(** The reference cell owns every live map: the live maps are exactly
    the one [mapInstance.current] refers to, if any, and identifiers
    are not reused. *)
Definition owned (s : Component) : Prop :=
  map mapId (liveMaps s)
  = match mapInstance s with Some i => [i] | None => [] end
  /\ Forall (fun m => (mapId m < nextMapId s)%nat) (liveMaps s).

End Random.

End ItineraryMap.

(** ** Weather.tsx *)

Module Weather.

Inductive IconName :=
| CloudLightning | CloudDrizzle | CloudRain | Snowflake | CloudFog
| Sun | CloudSun | Cloud.

(** A rendered icon element: the component and its [className]. *)
Record Icon := {
  component : IconName;
  className : string
}.

Definition getWeatherIcon (weatherId : Z) : Icon :=
  if ((200 <=? weatherId) && (weatherId <? 300))%Z then
    {| component := CloudLightning; className := "h-8 w-8 text-yellow-500" |}
  else if ((300 <=? weatherId) && (weatherId <? 400))%Z then
    {| component := CloudDrizzle; className := "h-8 w-8 text-blue-400" |}
  else if ((500 <=? weatherId) && (weatherId <? 600))%Z then
    {| component := CloudRain; className := "h-8 w-8 text-blue-600" |}
  else if ((600 <=? weatherId) && (weatherId <? 700))%Z then
    {| component := Snowflake; className := "h-8 w-8 text-blue-200" |}
  else if ((700 <=? weatherId) && (weatherId <? 800))%Z then
    {| component := CloudFog; className := "h-8 w-8 text-gray-400" |}
  else if (weatherId =? 800)%Z then
    {| component := Sun; className := "h-8 w-8 text-yellow-500" |}
  else if (800 <? weatherId)%Z then
    {| component := CloudSun; className := "h-8 w-8 text-blue-400" |}
  else
    {| component := Cloud; className := "h-8 w-8 text-gray-400" |}.

(** The condition categories the icons stand for. *)
Inductive Category :=
| Thunderstorm | Drizzle | Rain | Snow | Atmosphere | Clear | Clouds
| Unclassified.

Definition category (i : IconName) : Category :=
  match i with
  | CloudLightning => Thunderstorm
  | CloudDrizzle => Drizzle
  | CloudRain => Rain
  | Snowflake => Snow
  | CloudFog => Atmosphere
  | Sun => Clear
  | CloudSun => Clouds
  | Cloud => Unclassified
  end.

(** [description.charAt(0).toUpperCase() + description.slice(1)]. *)
Definition getWeatherCondition (weatherId : Z) (description : string)
  : string :=
  match description with
  | EmptyString => EmptyString
  | String c rest => String (upperUnit c) rest
  end.

(** [Math.round]: the nearest integer, halves towards plus infinity. *)
Definition round (x : Q) : Q := inject_Z (Qfloor (x + (1 # 2))).

Record WeatherData := {
  condition : string;
  temperature : Q;
  humidity : Q;
  windSpeed : Q;
  icon : Icon
}.

Record Toast := {
  toastTitle : string;
  toastDescription : string;
  toastVariant : string
}.

(** The state of the component: the three [useState] cells and the
    toasts shown so far. *)
Record State := {
  weather : option WeatherData;
  loading : bool;
  error : option string;
  toasts : list Toast
}.

(** The parsed body of a response, as far as the code reads it:
    [data.weather[0]] with its [id] and [description], [data.main] with
    [temp] and [humidity], [data.wind] with [speed].  [None] is a member
    that is absent, on which the property read throws a [TypeError]. *)
Record Payload := {
  weather0 : option (Z * string);
  main : option (Q * Q);
  wind : option Q
}.

(** What [await fetch(...)] and [await response.json()] can do. *)
Inductive FetchOutcome :=
| Rejected (reason : string)                    (* fetch rejects *)
| Response (ok : bool) (body : option Payload). (* [None]: json() rejects *)

Definition setWeather (w : WeatherData) (s : State) : State :=
  {| weather := Some w; loading := loading s; error := error s;
     toasts := toasts s |}.

Definition setLoading (b : bool) (s : State) : State :=
  {| weather := weather s; loading := b; error := error s;
     toasts := toasts s |}.

Definition setError (e : option string) (s : State) : State :=
  {| weather := weather s; loading := loading s; error := e;
     toasts := toasts s |}.

Definition toast (t : Toast) (s : State) : State :=
  {| weather := weather s; loading := loading s; error := error s;
     toasts := toasts s ++ [t] |}.

(** The [try] block of [fetchWeatherData] (lines 65-90): [inl] is the
    exception that leaves it. *)
Definition tryBlock (location : string) (r : FetchOutcome) (s : State)
  : string + State :=
  match r with
  | Rejected reason => inl reason
  | Response false _ => inl ("Weather data not available for " ++ location)
  | Response true None => inl "Unexpected end of JSON input"
  | Response true (Some data) =>
      match weather0 data with
      | None => inl "Cannot read properties of undefined"
      | Some (id, description) =>
          match main data with
          | None => inl "Cannot read properties of undefined"
          | Some (temp, hum) =>
              match wind data with
              | None => inl "Cannot read properties of undefined"
              | Some speed =>
                  let weatherData :=
                    {| condition := getWeatherCondition id description;
                       temperature := round temp;
                       humidity := hum;
                       windSpeed := round (speed * (36 # 10));
                       icon := getWeatherIcon id |} in
                  inr (setLoading false (setWeather weatherData s))
              end
          end
      end
  end.

Definition placeholder : WeatherData :=
  {| condition := "Unknown";
     temperature := 25;
     humidity := 60;
     windSpeed := 10;
     icon := {| component := Cloud; className := "h-8 w-8 text-gray-400" |} |}.

(** The [catch] block (lines 91-110). *)
Definition catchBlock (location : string) (s : State) : State :=
  let s1 := setError (Some ("Could not fetch weather data for " ++ location)) s in
  let s2 := setLoading false s1 in
  let s3 := toast {| toastTitle := "Weather data error";
                     toastDescription :=
                       "Could not load weather for " ++ location
                       ++ ". Using default data.";
                     toastVariant := "destructive" |} s2 in
  setWeather placeholder s3.

Definition fetchWeatherData (location : string) (r : FetchOutcome)
           (s : State) : State :=
  match tryBlock location r s with
  | inr s' => s'
  | inl _ => catchBlock location s
  end.

(** The effect (lines 59-115): reset, then fetch. *)
Definition effect (location : string) (r : FetchOutcome) (s : State)
  : State :=
  fetchWeatherData location r (setError None (setLoading true s)).

(** The fetch has failed: it rejected, the response is not ok, or
    reading the body threw. *)
Definition failed (location : string) (r : FetchOutcome) (s : State)
  : bool :=
  match tryBlock location r s with
  | inl _ => true
  | inr _ => false
  end.

End Weather.

(** ** useItinerary.ts *)

Module UseItinerary.

(** The hook declares [ItineraryActivity] and [ItineraryDay] with the
    same members as the map component; the records are shared. *)
Import ItineraryMap.

(** *** Data *)

(** A row of [user_itineraries]: the members of [SavedItinerary] and the
    owner column the queries filter on. *)
Record SavedItinerary := {
  id : string;
  user_id : string;
  s_title : string;
  s_days : Z;
  start_date : option string;
  pace : option string;
  budget : option string;
  interests : option (list string);
  transportation : option string;
  include_food : option bool;
  created_at : string;
  updated_at : string
}.

(** A row of [itinerary_activities]. *)
Record ActivityRow := {
  itinerary_id : string;
  a_day : Z;
  a_time : string;
  a_title : string;
  a_location : string;
  a_description : option string;
  a_image : option string;
  a_category : option string
}.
──────────────────────────────
Would you print exactly, and only, the lines of the data above from the line with "Definition owned (s" through the line with "component := Snowflake;", inclusive?

EXPECTED ANSWER ::
Definition owned (s : Component) : Prop :=
  map mapId (liveMaps s)
  = match mapInstance s with Some i => [i] | None => [] end
  /\ Forall (fun m => (mapId m < nextMapId s)%nat) (liveMaps s).

End Random.

End ItineraryMap.

(** ** Weather.tsx *)

Module Weather.

Inductive IconName :=
| CloudLightning | CloudDrizzle | CloudRain | Snowflake | CloudFog
| Sun | CloudSun | Cloud.

(** A rendered icon element: the component and its [className]. *)
Record Icon := {
  component : IconName;
  className : string
}.

Definition getWeatherIcon (weatherId : Z) : Icon :=
  if ((200 <=? weatherId) && (weatherId <? 300))%Z then
    {| component := CloudLightning; className := "h-8 w-8 text-yellow-500" |}
  else if ((300 <=? weatherId) && (weatherId <? 400))%Z then
    {| component := CloudDrizzle; className := "h-8 w-8 text-blue-400" |}
  else if ((500 <=? weatherId) && (weatherId <? 600))%Z then
    {| component := CloudRain; className := "h-8 w-8 text-blue-600" |}
  else if ((600 <=? weatherId) && (weatherId <? 700))%Z then
    {| component := Snowflake; className := "h-8 w-8 text-blue-200" |}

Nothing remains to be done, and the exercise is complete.